(** The new journal is in place, with the new version's data; only the directory
    of the version it replaces may be gone. *)
Definition after_commit (s : drive) : Prop :=
  od_meta (dr_obj s) = Some buf /\
  (forall n, n <> name -> old <> Some n -> od_dirs (dr_obj s) !! n = od_dirs (dr_obj d0) !! n) /\
  (moves = true -> od_dirs (dr_obj s) !! name = od_dirs (dr_tmp d0) !! name).

Definition in_place (s : drive) : Prop := before_commit s \/ after_commit s.

Lemma before_same s : dr_obj s = dr_obj d0 -> before_commit s.
Proof. intros Hs. unfold before_commit. by rewrite Hs. Qed.

(** Changes of the new version's directory alone. *)
Lemma before_dirs s ds tmp : before_commit s -> (forall n, n <> name -> ds !! n = od_dirs (dr_obj s) !! n) ->
  before_commit (mkDrive (with_dirs (dr_obj s) ds) tmp).
Proof. intros (B1 & B2 & B3) Hds. split_and!; [done..|]. intros n Hn. cbn. rewrite Hds by done. by apply B3. Qed.

Lemma before_trash s : name <> "" -> before_commit s -> before_commit (trash_dir name s).
Proof.
  intros Hn Hb. unfold trash_dir, on_obj. rewrite bool_decide_eq_false_2 by done. apply before_dirs; [done|].
  intros n Hne. by rewrite lookup_delete_ne.
Qed.

Lemma before_remove s : before_commit s -> before_commit (remove_dir name s).
Proof.
  intros Hb. unfold remove_dir, on_obj. destruct (od_dirs (dr_obj s) !! name); [|by destruct s].
  case_bool_decide; [|by destruct s]. apply before_dirs; [done|]. intros n Hne. by rewrite lookup_delete_ne.
Qed.

(** Before the new journal moves, only the new version's directory changes, and
    afterwards it is that of the upload. *)
Definition moved (s : drive) (r : result unit) : Prop :=
  before_commit s /\ od_meta (dr_tmp s) = Some buf /\
  (r = Ok tt -> moves = true -> od_dirs (dr_obj s) !! name = od_dirs (dr_tmp d0) !! name).

Lemma rename_data_wp s : before_commit s -> od_dirs (dr_tmp s) = od_dirs (dr_tmp d0) -> od_meta (dr_tmp s) = Some buf ->
  wp (renameAll_data os name) s in_place moved.
Proof.
  intros Hb Ht Hm. unfold renameAll_data. destruct (os_fault os MoveData); [by apply wp_fail|].
  apply wp_bind, wp_get. destruct (od_dirs (dr_tmp s) !! name) as [fs|] eqn:Ef; [|by apply wp_fail].
  case_bool_decide; [by apply wp_fail|].
  match goal with |- wp (step ?f) _ _ _ => assert (before_commit (f s)) as Hf end.
  { apply before_dirs; [done|]. intros n Hn. by rewrite lookup_insert_ne. }
  apply wp_step; [by left|]. split; [done|]. split; [done|]. intros _ _. cbn [dr_obj with_dirs od_dirs].
  by rewrite lookup_insert_eq, <-Ht, Ef.
Qed.

Lemma move_upload_wp d : name <> "" -> before_commit d -> od_dirs (dr_tmp d) = od_dirs (dr_tmp d0) -> od_meta (dr_tmp d) = Some buf ->
  wp (if moves then run! ignore os TrashDst (trash_dir name) in run! ret tt in renameAll_data os name else ret tt) d in_place moved.
Proof.
  intros Hn Hb Ht Hm. unfold moved. destruct moves eqn:Emv; [|apply wp_ret; by split].
  assert (forall s, before_commit s -> od_dirs (dr_tmp s) = od_dirs (dr_tmp d0) -> od_meta (dr_tmp s) = Some buf ->
    wp (run! ret tt in renameAll_data os name) s in_place moved) as Hgo.
  { intros s Hs1 Hs2 Hs3. by apply wp_bind, wp_ret, rename_data_wp. }
  unfold moved in Hgo. rewrite Emv in Hgo. apply wp_bind, wp_ignore; [|by intros _; apply Hgo].
  intros _. pose proof (before_trash d Hn Hb). split; [by left|by apply Hgo].
Qed.

(** The journal moves, and the replaced directory goes. *)
Lemma commit_meta_wp s : os_fault os Commit = None -> old <> Some "" -> old <> Some name -> moved s (Ok tt) ->
  wp (run! renameAll_meta os in match old with Some o => ignore os TrashOld (trash_dir o) | None => ret tt end) s in_place
    (fun s r => r = Ok tt /\ after_commit s).
Proof.
  intros Hc Ho1 Ho2 (Hb & Hm & Hdata). unfold renameAll_meta. rewrite Hc. apply wp_bind, wp_bind, wp_get. rewrite Hm.
  set (s1 := mkDrive (with_meta (dr_obj s) (Some buf)) (with_meta (dr_tmp s) None)).
  assert (after_commit s1) as Ha.
  { split; [done|]. split; [intros n Hn _; apply Hb, Hn|]. intros Hmv. by apply Hdata. }
  apply wp_step; [by right|]. fold s1. destruct old as [o|] eqn:Eo; [|by apply wp_ret].
  apply wp_ignore; [intros _|done]. unfold trash_dir, on_obj. rewrite bool_decide_eq_false_2 by congruence.
  enough (after_commit (mkDrive (with_dirs (dr_obj s1) (delete o (od_dirs (dr_obj s1)))) (dr_tmp s1))) by (split; [by right|done]).
  destruct Ha as (A1 & A2 & A3). rewrite Eo in A2. split; [done|]. rewrite Eo. cbn [dr_obj with_dirs od_dirs]. split.
  - intros n Hn1 Hn2. rewrite lookup_delete_ne by congruence. by apply A2.
  - intros Hmv. rewrite lookup_delete_ne by congruence. by apply A3.
Qed.

Lemma commit_upload_wp d : os_fault os Commit = None -> old <> Some "" -> old <> Some name -> fi_XLV1 fi = false -> name <> "" ->
  dr_obj d = dr_obj d0 -> od_dirs (dr_tmp d) = od_dirs (dr_tmp d0) ->
  wp (commit_upload os fi false name old buf) d in_place
    (fun s r => match r with Ok _ => after_commit s | Err _ => before_commit s end).
Proof.
  intros Hc Hold Hne Hx Hnm Hobj Htmp. unfold commit_upload. rewrite Hx. cbn [andb].
  apply wp_bind, wp_attempt, wp_WriteAll.
  { intros n. left. by apply before_same. }
  2:{ intros e d' _ [->|[n ->]]; apply wp_bind, wp_ret, wp_fail; by apply before_same. }
  intros _. apply wp_bind, wp_attempt. eapply wp_mono; [apply move_upload_wp; [done|by apply before_same|done|done]|].
  cbn beta. intros s [[]|e] Hs.
  - pose proof (commit_meta_wp s Hc Hold Hne Hs) as Hw. unfold bind, attempt, wp in Hw |- *.
    destruct (renameAll_meta os s) as [[[t s1] [[]|e]]|]; [|by destruct Hw as [_ [? _]]|done]. cbn [app] in *.
    destruct ((match old with Some o => ignore os TrashOld (trash_dir o) | None => ret tt end) s1) as [[[t2 s2] r]|]; [|done].
    destruct Hw as [Hw1 [-> Hw2]]. split; done.
  - destruct Hs as [Hs _]. apply wp_bind, wp_ret, wp_bind, wp_ignore; [intros _|by intros _; apply wp_fail].
    pose proof (before_remove s Hs). split; [by left|by apply wp_fail].
Qed.
End Commit.

Section Renaming.
Context {L : XLLib} {LL : XLLaws L} {M : Msgp} {ML : MsgpLaws M} {MN : MsgpNum} {MNL : MsgpNumLaws M MN}
  `{OldFormats} `{HttpTime} `{SliceSort} `{MapOrder} (now : time) (os : OS).

(** The journal an object's directory holds. *)
Definition stored (o : objdir) (y : xlMetaV2) : Prop :=
  match od_meta o with
  | None => y = zero_journal
  | Some b => isXL2V1Format b = true /\ Load now b = Some (Ok y)
  end.

(** The null version of the journal has no content in a remote tier. *)
Definition null_not_tiered (x : xlMetaV2) : Prop :=
  forall ver o, version_at x 0 = Ok ver -> ve_ObjectV2 ver = Some o -> ob_MetaSys o !! TransitionStatusKey = None.

Lemma AddFreeVersion_none x fi : journal_ok x -> null_not_tiered x -> fi_VersionID fi = "" -> forall data,
  AddFreeVersion now (mkXL (xl_versions x) data (xl_metaV x)) fi = Some (mkXL (xl_versions x) data (xl_metaV x), None).
Proof.
  intros Hok Hnt Hid data. unfold AddFreeVersion. rewrite Hid. change (parse_version "") with (@Ok N 0%N). cbn [xl_versions].
  pose proof (find_object_spec 0 (xl_versions x)) as Hf. destruct (find_object 0 (xl_versions x)) as [i|]; [|done].
  destruct Hf as (v & Hi & Hv & Hty). assert (v ∈ xl_versions x) as Hin by (by eapply list_elem_of_lookup_2).
  destruct (entry_version x v Hok Hin) as (ver & t & Hat & Hu & Hh & _). unfold getIdx. cbn [xl_versions xl_metaV]. rewrite Hi, Hu.
  destruct (header_object _ _ _ Hh Hty) as (o & Ho & _). rewrite Ho. cbn [mbind option_bind]. rewrite Hv in Hat.
  unfold InitFreeVersion. by rewrite (Hnt ver o Hat Ho).
Qed.

(** The version that is replaced: the journal keeps its versions, and the
    directory to purge is used by no other version. *)
Lemma replace_null_spec x fi dataDir volume path x1 old : journal_ok x -> null_not_tiered x ->
  replace_null now x fi dataDir volume path = Some (x1, old) ->
  xl_versions x1 = xl_versions x /\ xl_metaV x1 = xl_metaV x /\
  forall o, old = Some o -> fi_VersionID fi = "" /\ dataDir <> Some o /\
    (exists ofi, xl_ToFileInfo x volume path nullVersionID = Some (Ok ofi) /\ o = fi_DataDir ofi) /\
    (find (xl_data x) (uuid_String 0) = None ->
     forall v D, v ∈ xl_versions x -> version_id v <> 0%N -> uses_dir D v -> uuid_String D <> o).
Proof.
  intros Hok Hnt. unfold replace_null. case_bool_decide as Hid; cbn [negb]; [|by intros [= <- <-]].
  destruct (xl_ToFileInfo x volume path nullVersionID) as [r|] eqn:Er; [|done]. cbn [mbind option_bind].
  match goal with |- mbind _ ?e = _ -> _ => destruct e as [[x2 old2]|] eqn:E2; [|done] end. cbn [mbind option_bind].
  assert (x2 = mkXL (xl_versions x) (xl_data x2) (xl_metaV x) /\ forall o, old2 = Some o -> dataDir <> Some o /\
    (exists ofi, r = Ok ofi /\ o = fi_DataDir ofi) /\ SharedDataDirCountStr x nullVersionID o = 0%nat) as [Hx2 Ho2].
  { destruct r as [ofi|e]; [|injection E2 as <- <-; by destruct x]. destruct (_ && _) eqn:Ec; [|injection E2 as <- <-; by destruct x].
    destruct (remove _ _) as [[data ?]|]; [|done]. cbn in E2. injection E2 as <- <-. split; [done|]. intros o.
    case_bool_decide as Hd; [done|]. intros [= <-]. apply andb_true_iff in Ec as [_ Ec%Nat.eqb_eq]. split; [done|]. split; [by exists ofi|done]. }
  assert ((if IsRestoreObjReq fi then Some (x2, old2) else '(x3, _) ← AddFreeVersion now x2 fi; Some (x3, old2)) = Some (x2, old2)) as ->.
  { destruct (IsRestoreObjReq fi); [done|]. rewrite Hx2, (AddFreeVersion_none x fi Hok Hnt Hid). done. }
  intros [= <- <-]. rewrite Hx2. split_and!; [done..|]. intros o Ho. destruct (Ho2 o Ho) as (Hd & (ofi & -> & Hofi) & Hs).
  split_and!; [done|done|by exists ofi|]. intros Hinl v D Hv Hne Hu HD. revert Hs. unfold SharedDataDirCountStr.
  change (parse_version nullVersionID) with (@Ok N 0%N). rewrite <-HD, Parse_String. intros Hs.
  exact (SharedDataDirCount_zero x 0 D Hinl Hs v Hv Hne Hu).
Qed.

(** The request moves a directory of the upload to a directory that no version of
    the journal uses. *)
Record fresh_upload (x : xlMetaV2) (fi : FileInfo) (volume path : string) : Prop := {
  fu_local : IsRemote now fi = false;
  fu_dir : fi_DataDir fi <> "";
  fu_current : fi_XLV1 fi = false;
  fu_unused : forall v D, v ∈ xl_versions x -> uses_dir D v -> uuid_String D <> fi_DataDir fi;
  fu_tier : null_not_tiered x;
  fu_inline : find (xl_data x) (uuid_String 0) = None;
  fu_named : forall ofi, xl_ToFileInfo x volume path nullVersionID = Some (Ok ofi) -> fi_DataDir ofi <> ""
}.

(** The journal the request makes of [x]. *)
Definition next_journal (x : xlMetaV2) (fi : FileInfo) (volume path : string) (old : option string) (x' : xlMetaV2) (buf : bytes) : Prop :=
  exists x1, replace_null now x fi (Some (fi_DataDir fi)) volume path = Some (x1, old) /\
    AddVersion now x1 fi = Some (x', None) /\ AppendTo [] x' = Ok buf.

(** A file that is there is not reported missing. *)
Definition reads_honestly : Prop := forall e, os_fault os ReadMeta = Some e -> osIsNotExist e = false.

Lemma read_dst_stored d x I (Q : drive -> result (xlMetaV2 * bool) -> Prop) : os_formatLegacy os = false -> reads_honestly ->
  stored (dr_obj d) x -> Q d (Ok (x, false)) -> (forall e, Q d (Err e)) ->
  wp (let! dstBuf := read_dst os in load_dst now os dstBuf) d I Q.
Proof.
  intros Hf Hh Hs Hok Herr. unfold read_dst, renameLegacyMetadata. rewrite Hf. cbn [negb]. apply wp_bind. unfold stored in Hs.
  destruct (os_fault os ReadMeta) as [e|] eqn:Erm.
  - rewrite (Hh e Erm). cbn [negb]. destruct (isSysErrNotDir e); apply wp_fail, Herr.
  - apply wp_bind, wp_get. destruct (od_meta (dr_obj d)) as [b|].
    + apply wp_ret. destruct Hs as [Hx Hl]. unfold load_dst. rewrite Hx, Hl.
      assert ((0 <? length b)%nat = true) as -> by (destruct b; [done|reflexivity]). apply wp_bind, wp_ret, wp_ret, Hok.
    + subst x. apply wp_bind, wp_attempt, wp_fail. rewrite bool_decide_eq_true_2 by done. apply wp_ret.
      unfold load_dst. cbn [length Nat.ltb Nat.leb]. rewrite Hf. by apply wp_ret.
Qed.

(** Guards that leave the drive as it is. *)
Lemma wp_volume_access op volume d I (Q : drive -> result unit -> Prop) : Q d (Ok tt) -> (forall e, Q d (Err e)) ->
  wp (volume_access os op volume) d I Q.
Proof.
  intros Hq He. unfold volume_access. destruct (skipAccessChecks volume); [by apply wp_ret|].
  destruct (os_fault os op); [by apply wp_fail|by apply wp_ret].
Qed.

Lemma bind_assoc {A B C} (c : fsM A) (k : A -> fsM B) (h : B -> fsM C) d :
  bind (bind c k) h d = bind c (fun a => bind (k a) h) d.
Proof.
  unfold bind. destruct (c d) as [[[t d1] [a|e]]|]; [|done..]. destruct (k a d1) as [[[t2 d2] [b|e]]|]; [|done..].
  destruct (h b d2) as [[[t3 d3] r]|]; [|done]. by rewrite app_assoc.
Qed.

### Description of the task:
Return all lines of the material that have "injection" in them.

### Task solution:
  { destruct r as [ofi|e]; [|injection E2 as <- <-; by destruct x]. destruct (_ && _) eqn:Ec; [|injection E2 as <- <-; by destruct x].
    destruct (remove _ _) as [[data ?]|]; [|done]. cbn in E2. injection E2 as <- <-. split; [done|]. intros o.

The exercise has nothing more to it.